In patients with peritalar dislocation, a variety of complications, such as avascular necrosis of the talus or surrounding bones, infection, and post-traumatic arthrosis, can be seen depending on the severity of the injury [
1–
3,
7]. Complications are more common in patients with open wounds or accompanying fractures [
1,
3,
7]. Wagner et al [
2] described six patients with total dislocation of the talus, and avascular necrosis was observed in five to some extent. In two different reports by Assal and Stern [
1] and Brewster and Maffulli [
3], the authors reported arthritic changes in the ankles of the patients they treated for total dislocation of the talus with open wounds. The most catastrophic complication after treatment of a totally dislocated talus was reported by Ely et al [
7], and their patient had to undergo a below-the-knee amputation procedure owing to resistant infection at the injury site. In the literature, one of the few cases identical to the present one was presented by Taymaz and Gunal [
5]. Their patient had closed total dislocation of the talus, and after treatment by closed reduction, the final outcome was good, and no complications were observed. We also have not seen any complications during follow-up of the present patient, and the functional results were completely satisfying. Because the patient does not have any symptoms, control magnetic resonance imaging was not needed.

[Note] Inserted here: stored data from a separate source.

Lemma layers_fold_in_order {H : Host} (rs : list AddedRange) :
  forall lasts,
    (forall l r, In l lasts -> In r rs -> r_to l < r_from r) ->
    inOrder rs ->
    exists lasts',
      fold_left (fun acc r => match acc with
                              | Some ls => addLayers ls r
                              | None => None
                              end) rs (Some lasts) = Some lasts' /\
      (forall x, In x lasts' -> In x lasts \/ In x rs).
Proof.
  induction rs as [| r rs IH]; intros lasts Hlt Hord; simpl.
  - exists lasts. split; [reflexivity | now left].
  - apply StronglySorted_inv in Hord. destruct Hord as [Hord Hall].
    rewrite Forall_forall in Hall.
    destruct (addLayers_after lasts r) as (l1 & -> & Hin1).
    { intros l Hl. apply (Hlt l r Hl). now left. }
    destruct (IH l1) as (l2 & -> & Hin2); [| exact Hord |].
    + intros l r' Hl Hr'. destruct (Hin1 l Hl) as [-> | Hl'].
      * now apply Hall.
      * apply (Hlt l r' Hl'). now right.
    + exists l2. split; [reflexivity |].
      intros x Hx. destruct (Hin2 x Hx) as [Hx1 | Hx2].
      * destruct (Hin1 x Hx1) as [-> | Hx']; [right; now left | now left].
      * right. now right.
Qed.

(** A builder whose ranges are in order takes a range that starts after
    all of them end. *)
Lemma builder_add_after {H : Host} (b : RangeSetBuilder) (r : AddedRange) :
  inOrder (added b) ->
  Forall (fun a => r_to a < r_from r) (added b) ->
  builder_add b r = Some {| added := (added b ++ [r])%list; logged := logged b |}.
Proof.
  intros Hord Hall. unfold builder_add, layersOf.
  destruct (@layers_fold_in_order _ (added b) []) as (lasts & -> & Hin);
    [intros l r' [] | exact Hord |].
  destruct (addLayers_after lasts r) as (lasts' & -> & _); [| reflexivity].
  intros l Hl. rewrite Forall_forall in Hall. apply Hall.
  now destruct (Hin l Hl) as [[] | Hl'].
Qed.

Lemma builder_add_added {H : Host} (b b' : RangeSetBuilder) (r : AddedRange) :
  builder_add b r = Some b' ->
  added b' = (added b ++ [r])%list /\ logged b' = logged b.
Proof.
  unfold builder_add.
  destruct (layersOf (added b)) as [lasts |]; [| discriminate].
  destruct (addLayers lasts r); [| discriminate].
  intros [= <-]. now split.
Qed.

Lemma inOrder_snoc (rs : list AddedRange) (r : AddedRange) :
  inOrder rs -> Forall (fun a => r_to a < r_from r) rs -> inOrder (rs ++ [r]).
Proof.
  unfold inOrder. induction rs as [| a rs IH]; intros Hord Hall; simpl.
  - repeat constructor.
  - apply StronglySorted_inv in Hord. destruct Hord as [Hord Ha].
    inversion Hall as [| ? ? Har Hrest]; subst.
    constructor; [now apply IH |].
    apply Forall_app. split; [exact Ha | now constructor].
Qed.

(** What the body of the loop adds for a line with a URL chunk followed by
    a marker, when the builder holds ranges in order that end before
    [pos]. *)
Lemma decorateLine_adds {H : Host} (pos : nat) (line : Line) (b : RangeSetBuilder)
  (i : nat) (h : jsval) :
  let lineChunks := split " " (line_text line) in
  let afterUrl := join " " (sliceFrom (i + 1) lineChunks) in
  inOrder (added b) ->
  Forall (fun a => r_to a < pos) (added b) ->
  findIndex parses lineChunks = Some i ->
  contains marker afterUrl && (sliceLast2 afterUrl =? "a>") = true ->
  firstElementChildHref afterUrl = Some h ->
  exists side,
    decorateLine pos line b =
    Done {| added := (added b ++
              [{| r_from := pos + String.length (nth i lineChunks "") + 1;
                  r_to := pos + String.length (nth i lineChunks "") + 1 +
                          String.length afterUrl;
                  r_value := {| widget := {| widget_href := h |};
                                startSide := side |} |}])%list;
            logged := (logged b ++ [pos])%list |}.
Proof.
  intros lineChunks afterUrl Hord Hall Hi Hm Hh. unfold decorateLine.
  fold lineChunks. rewrite Hi. fold afterUrl. rewrite Hm, Hh.
  eexists. rewrite builder_add_after; [reflexivity | exact Hord |].
  simpl. eapply Forall_impl; [| exact Hall]. simpl. intros a Ha. lia.
Qed.

(** X14: the defect behind C8 in general.  The builder holds ranges in
    order that end before the line, as it does in the loop; the line is
    scanned from its start.  When the chunk that parses is not the first one
    on the line, the decoration is added and starts before the rest of the
    line after that chunk. *)
Lemma decoration_starts_before_remainder {H : Host} (line : Line)
  (b : RangeSetBuilder) (i : nat) (h : jsval) :
  let lineChunks := split " " (line_text line) in
  let afterUrl := join " " (sliceFrom (i + 1) lineChunks) in
  inOrder (added b) ->
  Forall (fun a => r_to a < line_from line) (added b) ->
  findIndex parses lineChunks = Some i ->
  1 <= i ->
  contains marker afterUrl && (sliceLast2 afterUrl =? "a>") = true ->
  firstElementChildHref afterUrl = Some h ->
  exists b' r,
    decorateLine (line_from line) line b = Done b' /\
    added b' = (added b ++ [r])%list /\
    r_from r < remainderFrom line i.
Proof.
  intros lineChunks afterUrl Hord Hall Hi Hge Hm Hh.
  destruct (@decorateLine_adds _ (line_from line) line b _ _ Hord Hall Hi Hm Hh)
    as [side Hd].
  eexists. eexists. split; [exact Hd |]. split; [reflexivity |].
  simpl. apply startPos_before_remainder; [exact Hge |].
  now apply (findIndex_lt parses).
Qed.

(** X13: the case the builder gets right.  The builder holds ranges in
    order that end before the line, as it does in the loop; the line is
    scanned as [lineAt] gives it, from its start.  When the first chunk
    parses, the decoration is added, spans the rest of the line exactly,
    has the href read from the marker for its widget, and the ranges of
    the builder are still in order. *)
Lemma decoration_spans_remainder_for_first_chunk {H : Host} (line : Line)
  (b : RangeSetBuilder) (h : jsval) :
  let lineChunks := split " " (line_text line) in
  let afterUrl := join " " (sliceFrom 1 lineChunks) in
  inOrder (added b) ->
  Forall (fun a => r_to a < line_from line) (added b) ->
  line_to line = line_from line + String.length (line_text line) ->
  findIndex parses lineChunks = Some 0 ->
  contains marker afterUrl && (sliceLast2 afterUrl =? "a>") = true ->
  firstElementChildHref afterUrl = Some h ->
  exists b' r,
    decorateLine (line_from line) line b = Done b' /\
    added b' = (added b ++ [r])%list /\
    r_from r = remainderFrom line 0 /\
    r_to r = remainderTo line /\
    widget_href (widget (r_value r)) = h /\
    inOrder (added b').
Proof.
  intros lineChunks afterUrl Hord Hall Hto Hi Hm Hh.
  destruct (@decorateLine_adds _ (line_from line) line b _ _ Hord Hall Hi Hm Hh)
    as [side Hd].
  eexists. eexists. split; [exact Hd |]. split; [reflexivity |]. simpl.
  subst afterUrl lineChunks.
  destruct (split " " (line_text line)) as [| x [| y r]] eqn:Es.
  - discriminate Hi.
  - simpl in Hm. discriminate Hm.
  - destruct (startPos_is_remainder_for_first_chunk line Hto Es) as [H1 H2].
    repeat split; try assumption.
    apply inOrder_snoc; [exact Hord |].
    eapply Forall_impl; [| exact Hall]. simpl. intros a Ha. lia.
Qed.

(** * Further properties of the code *)

(** ** The output file name and the arguments *)

Lemma contains_char_cons (c b : ascii) (s : string) :
  contains (String c "") (String b s) = Ascii.eqb c b || contains (String c "") s.
Proof.
  simpl. destruct s; simpl; now rewrite andb_true_r.
Qed.

Lemma contains_char_nil (c : ascii) : contains (String c "") "" = false.
Proof. reflexivity. Qed.
Lemma check_params_inl item k index missing ws r :
  AbiValidator.check_params item k index missing ws = inl r ->
  valid r = false.
Proof.
  unfold AbiValidator.check_params.
  destruct (negb (Value.truthy (Value.get item k))); [discriminate|].
  destruct (valid _) eqn:E; simpl; [discriminate|].
  intros H. injection H as <-. exact E.
Qed.

Lemma check_params_refuses item k index missing ws ps q :
  Value.get item k = JArr ps -> In q ps ->
  (forall context, valid (AbiValidator.validateABIParameter q context) = false) ->
  exists r, AbiValidator.check_params item k index missing ws = inl r
            /\ valid r = false.
Proof.
  intros Hget Hin Hq. unfold AbiValidator.check_params. rewrite Hget.
  cbn [Value.truthy negb].
  rewrite (parameters_refused ps q Hin Hq). cbn [negb].
  eexists. split; [reflexivity|].
  apply (parameters_refused ps q Hin Hq).
Qed.

Lemma invalid_step (x : Result + list jsstring) (k : list jsstring -> Result) :
  (forall r, x = inl r -> valid r = false) ->
  (forall ws, x = inr ws -> valid (k ws) = false) ->
  valid match x with inl r => r | inr ws => k ws end = false.
Proof. intros Hl Hr. destruct x; auto. Qed.

Lemma optional_check_inl (b : bool) item k index missing ws r :
  (if b then AbiValidator.check_params item k index missing ws else inr ws)
  = inl r ->
  valid r = false.
Proof. destruct b; [apply check_params_inl | discriminate]. Qed.

Lemma optional_check_refuses (b : bool) item k index missing ws ps q ws' :
  b = true -> Value.get item k = JArr ps -> In q ps ->
  (forall context, valid (AbiValidator.validateABIParameter q context) = false) ->
  (if b then AbiValidator.check_params item k index missing ws else inr ws)
  <> inr ws'.
Proof.
  intros -> Hget Hin Hq E.
  destruct (check_params_refuses item k index missing ws ps q Hget Hin Hq)
    as [r [Hr _]].
  rewrite Hr in E. discriminate.
Qed.

Lemma in_three v a b c :
  Value.in_strings v [a; b; c] = true ->
  Value.in_strings v [a; b] = true \/ Value.eq_str v c = true.
Proof.
  destruct v; try discriminate. simpl.
  destruct (Str.eqb s a), (Str.eqb s b), (Str.eqb s c); simpl; auto.
Qed.

(** An item with a refused parameter in a list it walks is never
    accepted. *)
Lemma item_refused item q :
  Checked item q ->
  (forall context, valid (AbiValidator.validateABIParameter q context) = false) ->
  forall index r,
    AbiValidator.validateABIItem item index = Returns r -> valid r = false.
Proof.
  intros Hchecked Hq index r.
  unfold AbiValidator.validateABIItem. cbv zeta.
  repeat match goal with
         | |- (if ?b then Returns (fail _) else _) = _ -> _ =>
             destruct b; [intros H; injection H as <-; reflexivity|]
         end.
  match goal with
  | |- match ?x with inl _ => _ | inr _ => _ end = _ -> _ =>
      destruct x as [r1|ws1] eqn:E1
  end.
  { apply optional_check_inl in E1. intros H. injection H as <-. exact E1. }
  match goal with
  | |- match ?x with inl _ => _ | inr _ => _ end = _ -> _ =>
      destruct x as [r2|ws2] eqn:E2
  end.
  { apply optional_check_inl in E2. intros H. injection H as <-. exact E2. }
  destruct (_ && _).
  { destruct (Value.ToString _); [|discriminate].
    intros H. injection H as <-. reflexivity. }
  match goal with
  | |- match ?x with inl _ => _ | inr _ => _ end = _ -> _ =>
      destruct x as [r3|ws3] eqn:E3
  end.
  { apply optional_check_inl in E3. intros H. injection H as <-. exact E3. }
  exfalso.
  destruct Hchecked as [ps Htype Hget Hin | ps Htype Hget Hin].
  - apply in_three in Htype as [Htype | Htype].
    + revert E1. now apply optional_check_refuses with ps q.
    + revert E3. now apply optional_check_refuses with ps q.
  - revert E2. now apply optional_check_refuses with ps q.
Qed.

Lemma items_refused contractName items item :
  In item items ->
  (forall index r,
      AbiValidator.validateABIItem item index = Returns r ->
      valid r = false) ->
  forall i ws out,
    AbiValidator.validate_items contractName items i ws = Returns out ->
    exists failure, out = inl failure /\ valid failure = false.
Proof.
  intros Hin Hitem. induction items as [|x items IH]; [contradiction|].
  intros i ws out. simpl.
  destruct (AbiValidator.validateABIItem x i) as [result|] eqn:Ex;
    [|discriminate].
  destruct (valid result) eqn:E; simpl.
  - destruct Hin as [-> | Hin].
    + rewrite (Hitem i result Ex) in E. discriminate.
    + now apply IH.
  - intros H. injection H as <-. eexists. split; reflexivity.
Qed.

(** An ABI whose items all have a [stateMutability] that can be
    printed is answered. *)
Lemma printable_returns items contractName :
  (forall item,
      In item items ->
      exists s,
        Value.ToString (Value.get item (str "stateMutability")) = Returns s) ->
  exists r, AbiValidator.validateABI (JArr items) contractName = Returns r.
Proof.
  intros Hprint.
  destruct (AbiValidator.validateABI (JArr items) contractName) as [r|e]
    eqn:E; [now exists r|].
  apply ContractFacts.validateABI_throws in E
    as [items' [item [Ei [Hin Hthrows]]]].
  injection Ei as <-. destruct (Hprint item Hin) as [s Hs].
  rewrite Hs in Hthrows. discriminate.
Qed.

(** [validateABI] accepts no ABI that has, in a list it walks, a
    parameter holding a reserved name. *)
Theorem reserved_name_rejected items item q p contractName :
  In item items -> Checked item q -> Holds p q -> dangerous_parameter p ->
  forall r,
    AbiValidator.validateABI (JArr items) contractName = Returns r ->
    valid r = false.
Proof.
  intros Hin Hchecked Hholds Hp r.
  pose proof (holder_refused p q Hp Hholds) as Hq.
  pose proof (item_refused item q Hchecked Hq) as Hitem.
  unfold AbiValidator.validateABI.
  destruct items as [|x items]; [intros H; injection H as <-; reflexivity|].
  destruct (AbiValidator.validate_items contractName (x :: items) 0 [])
    as [out|] eqn:E; [|discriminate].
  destruct (items_refused contractName (x :: items) item Hin Hitem
              0%nat [] out E) as [failure [-> Hf]].
  intros H. injection H as <-. exact Hf.
Qed.

End AbiFacts.

(** C8.  A parameter named [__proto__], [constructor] or [prototype]
    (and having a type) is refused by [validateABIParameter] with the
    [not allowed] error, and [validateABI] accepts no ABI that holds
    such a parameter in a list it walks (inputs of functions, constructors
    and events, outputs of functions, and their tuple components at any
    depth): whenever it returns the ABI is refused, and it returns
    unless the [stateMutability] of an item cannot be printed.  The
    function item of the specification is refused with [not allowed].
    The inputs of an [error] item are not walked: the same parameter
    there is accepted. *)
Theorem C8_reserved_names :
  (forall p name t context,
      Value.get p (str "name") = JStr name ->
      In name AbiValidator.dangerousNames ->
      Value.get p (str "type") = JStr t -> t <> [] ->
      AbiValidator.validateABIParameter p context
      = fail (context ++ str ": parameter name '" ++ name
              ++ str "' is not allowed (security risk)"))
  /\ (forall items item q p contractName,
        In item items -> Checked item q -> Holds p q ->
        dangerous_parameter p ->
        (forall r,
            AbiValidator.validateABI (JArr items) contractName = Returns r ->
            valid r = false)
        /\ ((forall item',
                In item' items ->
                exists s,
                  Value.ToString (Value.get item' (str "stateMutability"))
                  = Returns s) ->
            exists r,
              AbiValidator.validateABI (JArr items) contractName = Returns r
              /\ valid r = false))
  /\ AbiValidator.validateABI (JArr [Examples.function_item]) (str "contract")
     = Returns
         (fail (str "contract: ABI item 0.inputs[0]: parameter name '__proto__' is not allowed (security risk)"))
  /\ AbiValidator.validateABI (JArr [Examples.error_item]) (str "contract")
     = Returns
         (ok_warnings
            [str "contract: ABI has no constructor or functions (may be interface/library)"]).
Proof.
  split; [|split; [|split; reflexivity]].
  - intros p name t context Hname Hin Ht Hne.
    exact (proj2 (AbiFacts.reserved_name_refused p name context Hname Hin)
                 t Ht Hne).
  - intros items item q p contractName Hin Hchecked Hholds Hp.
    pose proof (AbiFacts.reserved_name_rejected
                  items item q p contractName Hin Hchecked Hholds Hp) as Hno.
    split; [exact Hno|]. intros Hprint.
    destruct (AbiFacts.printable_returns items contractName Hprint) as [r Hr].
    exists r. split; [exact Hr | exact (Hno r Hr)].
Qed.

(** C8 at the parameter and the function item of the specification. *)
Lemma C8_witness :
  AbiValidator.validateABIParameter Examples.proto_parameter (str "test")
  = fail (str "test" ++ str ": parameter name '" ++ str "__proto__"
          ++ str "' is not allowed (security risk)")
  /\ exists r,
       AbiValidator.validateABI (JArr [Examples.function_item])
                                (str "contract") = Returns r
       /\ valid r = false.
Proof.
  split.
  - apply (proj1 C8_reserved_names Examples.proto_parameter
             (str "__proto__") (str "uint256") (str "test")).
    + reflexivity.
    + simpl. tauto.
    + reflexivity.
    + discriminate.
  - apply (proj1 (proj2 C8_reserved_names)
             [Examples.function_item] Examples.function_item
             Examples.proto_parameter Examples.proto_parameter).
    + now left.
    + apply CheckedInputs with (ps := [Examples.proto_parameter]).
      * reflexivity.
      * reflexivity.
      * now left.
    + constructor.
    + exists (str "__proto__"). split; [reflexivity | simpl; tauto].
    + intros item' [<- | []]. eexists. reflexivity.
Defined.

(** * Further properties of the validators and of the utilities *)

(** ** Shared facts *)

Module CommonFacts.
Import RegExp RegExpFacts.

(** The words of a single character. *)
Lemma Matches_Chr a s : Matches (Chr a) s <-> s = [N_of_ascii a].
Proof.
  unfold Chr. rewrite Matches_Set. unfold in_set, Str.in_ranges. simpl. split.
  - intros [c [-> H]].
    rewrite orb_false_r, andb_true_iff, !N.leb_le in H.
    assert (c = N_of_ascii a) by lia. now subst.
  - intros ->. exists (N_of_ascii a).
    now rewrite orb_false_r, andb_true_iff, !N.leb_le.
Qed.

(** Membership in a list of strings. *)
Lemma mem_iff m l : Str.mem m l = true <-> In m l.
Proof.
  unfold Str.mem. rewrite existsb_exists. split.
  - intros [x [Hin H]]. apply Str_eqb_eq in H. now subst.
  - intros H. exists m. split; [exact H | apply Str_eqb_refl].
Qed.

End CommonFacts.

(** ** Structural-Validator: the kind of a declaration *)

Module ContractTypeFacts.
Import RegExp RegExpFacts Constants SolidityValidator SolidityFacts.

(** A match of the [abstract contract] pattern holds a match of the
    [contract] pattern. *)
Lemma abstract_is_contract content name :
  test (declaration [Lit "abstract"; Plus White; Lit "contract"] name) content
  = true ->
  test (declaration [Lit "contract"] name) content = true.
Proof.
  unfold declaration. rewrite !search_iff.
  intros [pre [mid [post [-> H]]]].
  apply (Matches_seq_app [Lit "abstract"; Plus White; Lit "contract"]) in H
    as [kw [tail [-> [Hkw Htail]]]].
  apply Matches_seq_cons in Hkw as [a [k1 [-> [Ha Hkw]]]].
  apply Matches_seq_cons in Hkw as [w [k2 [-> [Hw Hkw]]]].
  simpl in Hkw.
  exists (pre ++ a ++ w), (k2 ++ tail), post. split.
  - now rewrite <- !app_assoc.
  - apply (Matches_seq_app [Lit "contract"]). exists k2, tail.
    repeat split; auto.
Qed.
(* ===== verification/DList.v ===== *)
(** * lib/kernel/list.c: doubly linked lists

    The pointer-level model of the kernel's intrusive doubly linked lists and
    the proof that every operation of list.c refines the corresponding
    operation on sequences of element addresses.  Memory is a finite map from
    addresses to [struct list_elem]; a [struct list] at address [l] is its head
    at [l] and its tail at [l + 8].  Loops carry the number of live list
    elements as their bound: the theorems show that it is never reached on a
    well-formed list. *)

From stdpp Require Import base gmap list sets numbers sorting.
From Stdlib Require Import ZArith Lia.
From S2P Require Import Prelude.

Open Scope Z_scope.

(** ** Data *)

Record list_elem := mk_elem { prev : Z; next : Z }.

#[global] Instance list_elem_eq_dec : EqDecision list_elem.
Proof. solve_decision. Defined.

Abbreviation mem := (gmap Z list_elem).

(** The head and the tail of the [struct list] at [l]. *)
Definition head (l : Z) : Z := l.
Definition tail (l : Z) : Z := l + 8.

(** Field accesses [p->prev], [p->next] and their assignments. *)
Definition load (p : Z) : M mem list_elem :=
  if p =? NULL then fail BadAccess
  else h ← get; of_option BadAccess (h !! p).
Definition load_prev (p : Z) : M mem Z := e ← load p; ret (prev e).
Definition load_next (p : Z) : M mem Z := e ← load p; ret (next e).
Definition set_prev (p v : Z) : M mem unit :=
  e ← load p; modify <[p := mk_elem v (next e)]>.
Definition set_next (p v : Z) : M mem unit :=
  e ← load p; modify <[p := mk_elem (prev e) v]>.

(** A loop whose bound is the number of list elements in memory. *)
Definition mloop {A B} (body : A -> M mem (A + B)) (a : A) : M mem B :=
  h ← get; iterate (S (S (size h))) body a.

(** ** Predicates on elements *)

Definition is_head (elem : Z) : M mem bool :=
  if elem =? NULL then ret false
  else e ← load elem; ret ((prev e =? NULL) && negb (next e =? NULL)).

Definition is_interior (elem : Z) : M mem bool :=
  if elem =? NULL then ret false
  else e ← load elem; ret (negb (prev e =? NULL) && negb (next e =? NULL)).

Definition is_tail (elem : Z) : M mem bool :=
  if elem =? NULL then ret false
  else e ← load elem; ret (negb (prev e =? NULL) && (next e =? NULL)).

(** [ASSERT (f (e) || g (e))], with the short circuit of [||]. *)
Definition assert_or (f g : M mem bool) : M mem unit :=
  b ← f; if b then ret tt else c ← g; assertb c.

(** ** Initialisation and traversal *)

Definition list_init (l : Z) : M mem unit :=
  ASSERT (negb (l =? NULL));;
  set_prev (head l) NULL;;
  set_next (head l) (tail l);;
  set_prev (tail l) (head l);;
  set_next (tail l) NULL.

Definition list_begin (l : Z) : M mem Z :=
  ASSERT (negb (l =? NULL));; load_next (head l).

Definition list_next (elem : Z) : M mem Z :=
  assert_or (is_head elem) (is_interior elem);; load_next elem.
Lemma map_pages_bound n : 1 <= n <= 2 ^ 18 -> 1 <= map_pages n <= n /\ map_pages n <= 9.
Proof.
  intros H. unfold map_pages. Z.to_euclidean_division_equations. lia.
Qed.

(** The whole pool is free. *)
Definition all_free (p : pool) : Prop :=
  forall i, 0 <= i < bit_cnt (used_map p) -> used p i = false.

(** A pool of [n] pages from [base0] on, minus those of its bitmap; [block]
    reaches over nine pages at least, all that a bitmap can take. *)
Lemma init_pool_ok base0 n block : 1 <= n <= 2 ^ 18 -> 0 < base0 -> base0 mod 4096 = 0 ->
  base0 + 4096 * n <= 2 ^ 32 - 4096 -> 9 * 1024 <= Z.of_nat (length block) -> Forall (in_u 32) block ->
  exists p, init_pool base0 n block = Ok p /\ pool_wf p /\ all_free p /\
    base p = base0 + 4096 * map_pages n /\ bit_cnt (used_map p) = n - map_pages n.
Proof.
  intros Hn Hpos Hal Hfit Hlen Hbl. destruct (map_pages_ok n ltac:(lia)) as [Edr Hbuf].
  destruct (map_pages_bound n Hn) as [[Hm1 Hmn] Hm9]. unfold init_pool. rewrite Edr.
  rewrite (proj2 (Z.ltb_ge _ _)) by lia. change PGSIZE with 4096.
  rewrite !uwrap_small by (unfold in_u; lia). unfold bitmap_create_in_buf.
  set (k := n - map_pages n). assert (Hk : 0 <= k < n) by (unfold k; lia).
  destruct (map_pages_ok k ltac:(lia)) as [_ Hbk].
  assert (Hmono : map_pages k <= map_pages n).
  { unfold map_pages. apply Z.div_le_mono; [lia|]. pose proof (Z.div_le_mono (k + 31) (n + 31) 32). lia. }
  rewrite (proj2 (Z.leb_le _ _)) by lia.
  assert (Hwf : wf (mk_bitmap k (drop 2 block))).
  { split; cbn [bit_cnt bits]; [lia| |by apply Forall_drop]. rewrite elem_cnt_ok, length_drop by lia.
    pose proof (Z.div_le_mono (k + 31) (2 ^ 18 + 31) 32 ltac:(lia) ltac:(lia)) as Hb.
    change ((2 ^ 18 + 31) / 32) with 8192 in Hb. lia. }
  unfold run_on, bitmap_set_all, bitmap_size, bind, gets. cbn [bit_cnt].
  destruct (bitmap_set_multiple_ok _ Hwf 0 k false) as (b' & E' & Hw' & Hc & _ & Hb);
    [cbn [bit_cnt]; lia..|]. rewrite E'. cbn [bit_cnt] in Hc. eexists. split; [done|].
  split; [split|split; [|split]]; cbn [base used_map]; rewrite ?Hc; try done; try lia.
  - by rewrite Z.mod_add by lia.
  - intros i Hi. cbn [used_map] in Hi. rewrite Hc in Hi. unfold used. cbn [used_map]. rewrite Hb by lia.
    unfold in_range. by rewrite (proj2 (Z.leb_le _ _)), (proj2 (Z.ltb_lt _ _)) by lia.
Qed.

(** palloc_init() divides the memory between the end of the kernel and the
    end of RAM into two pools that are well-formed, do not overlap, lie inside
    that memory and are free throughout, the user pool having at most
    [user_page_limit] pages. *)
Theorem palloc_init_correct (ram_pages kernel_end user_page_limit : Z) (memory : Z -> list Z) :
  PHYS_BASE <= kernel_end -> kernel_end + 3 * 4096 <= PHYS_BASE + 4096 * ram_pages ->
  PHYS_BASE + 4096 * ram_pages <= 2 ^ 32 - 4096 -> 1 <= user_page_limit ->
  (forall a, 9 * 1024 <= Z.of_nat (length (memory a)) /\ Forall (in_u 32) (memory a)) ->
  exists ps, palloc_init ram_pages kernel_end user_page_limit memory = Ok ps /\
    pools_wf ps /\ all_free (kernel_pool ps) /\ all_free (user_pool ps) /\
    kernel_end <= base (kernel_pool ps) /\
    base (user_pool ps) + 4096 * bit_cnt (used_map (user_pool ps)) <= PHYS_BASE + 4096 * ram_pages /\
    bit_cnt (used_map (user_pool ps)) <= user_page_limit.
Proof.
  intros Hke Hram Hmax Hlim Hmem. unfold PHYS_BASE, LOADER_PHYS_BASE in *. unfold palloc_init.
  rewrite pg_round_up_ok by lia. set (fs := (kernel_end + 4095) / 4096 * 4096).
  assert (Hfs : kernel_end <= fs < kernel_end + 4096).
  { unfold fs. Z.to_euclidean_division_equations. lia. }
  assert (Hal : fs mod 4096 = 0) by (apply Z.mod_mul; lia).
  change PGSIZE with 4096. rewrite (uwrap_small 32 (ram_pages * 4096)) by (unfold in_u; lia).
  unfold ptov, bind, assertb, ret. unfold PHYS_BASE, LOADER_PHYS_BASE.
  rewrite (proj2 (Z.ltb_lt _ _)) by lia. rewrite (uwrap_small 32 (_ + 0xc0000000)) by (unfold in_u; lia).
  set (fe := ram_pages * 4096 + 0xc0000000). assert (Hfe : fe mod 4096 = 0).
  { unfold fe. change 0xc0000000 with (786432 * 4096). rewrite <- Z.mul_add_distr_r. apply Z.mod_mul. lia. }
  assert (Hq : exists n, fe - fs = n * 4096 /\ 2 <= n <= 2 ^ 18 - 1).
  { exists ((fe - fs) / 4096). unfold fe in *. Z.to_euclidean_division_equations. lia. }
  destruct Hq as (n & Hn & Hnr). rewrite Hn. rewrite (swrap_small 32 (n * 4096)) by (unfold in_s; lia).
  rewrite Z.quot_mul by lia. rewrite (uwrap_small 32 n) by (unfold in_u; lia).
  set (up := if _ <? _ then _ else _).
  assert (Hup : 1 <= up <= n / 2 /\ up <= user_page_limit).
  { pose proof (Z.div_le_mono 2 n 2 ltac:(lia) ltac:(lia)). change (2 / 2) with 1 in *.
    unfold up. destruct (Z.ltb_spec user_page_limit (n / 2)); lia. }
  assert (Hhalf : 2 * (n / 2) <= n) by (apply Z.mul_div_le; lia).
  rewrite (uwrap_small 32 (n - up)) by (unfold in_u; lia).
  rewrite (uwrap_small 32 (fs + (n - up) * 4096)) by (unfold in_u; unfold fe in *; lia).
  destruct (init_pool_ok fs (n - up) (memory fs)) as (kp & -> & Hkw & Hkf & Hkb & Hkc);
    [lia|lia|done|unfold fe in *; lia|apply Hmem..|].
  destruct (init_pool_ok (fs + (n - up) * 4096) up (memory (fs + (n - up) * 4096)))
    as (p & -> & Huw & Huf & Hub & Huc); [lia|lia|by rewrite Z.mod_add by lia|unfold fe in *; lia|apply Hmem..|].
  destruct (map_pages_bound (n - up) ltac:(lia)), (map_pages_bound up ltac:(lia)).
  eexists. split; [done|]. unfold pools_wf. cbn [kernel_pool user_pool]. rewrite Hkb, Hkc, Hub, Huc.
  unfold fe in *. split_and!; done || lia.
Qed.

The interval between the time of the injury and the surgical intervention was less than an hour in the present case, and reduction was urgently achieved. In our opinion, avascular necrosis could be avoided because there were no open wounds at the time of presentation and successful urgent reduction was achieved. Thus, we concluded that early reduction is mandatory to minimize the possibility of complications. For a successful result, a closed reduction maneuver should be attempted as the first choice. In the case of failure, open reduction could be needed, as it was in the case reported by Korovessis et al [
6] and also in the present case. The talus has good stability in its original position, although it has no muscular attachments. The surrounding ligaments and the congruency of its articular surfaces support this stability. That is why in cases of peritalar dislocation, no internal fixation should be necessary after reduction unless there is a burst-type open wound or an accompanying fracture. Still, Korovessis et al [
6] used a Steinman pin to fix the talus in its original place. For the present case, we applied only a below-the-knee cast for 6 weeks after reduction, and full weightbearing was allowed afterward.
Closed total dislocation of the talus without any accompanying fractures is a rare entity. The injury is open to various important complications, such as avascular necrosis, infection in patients with open wounds, and arthritic changes. To achieve a good outcome, early reduction of the dislocation has key importance.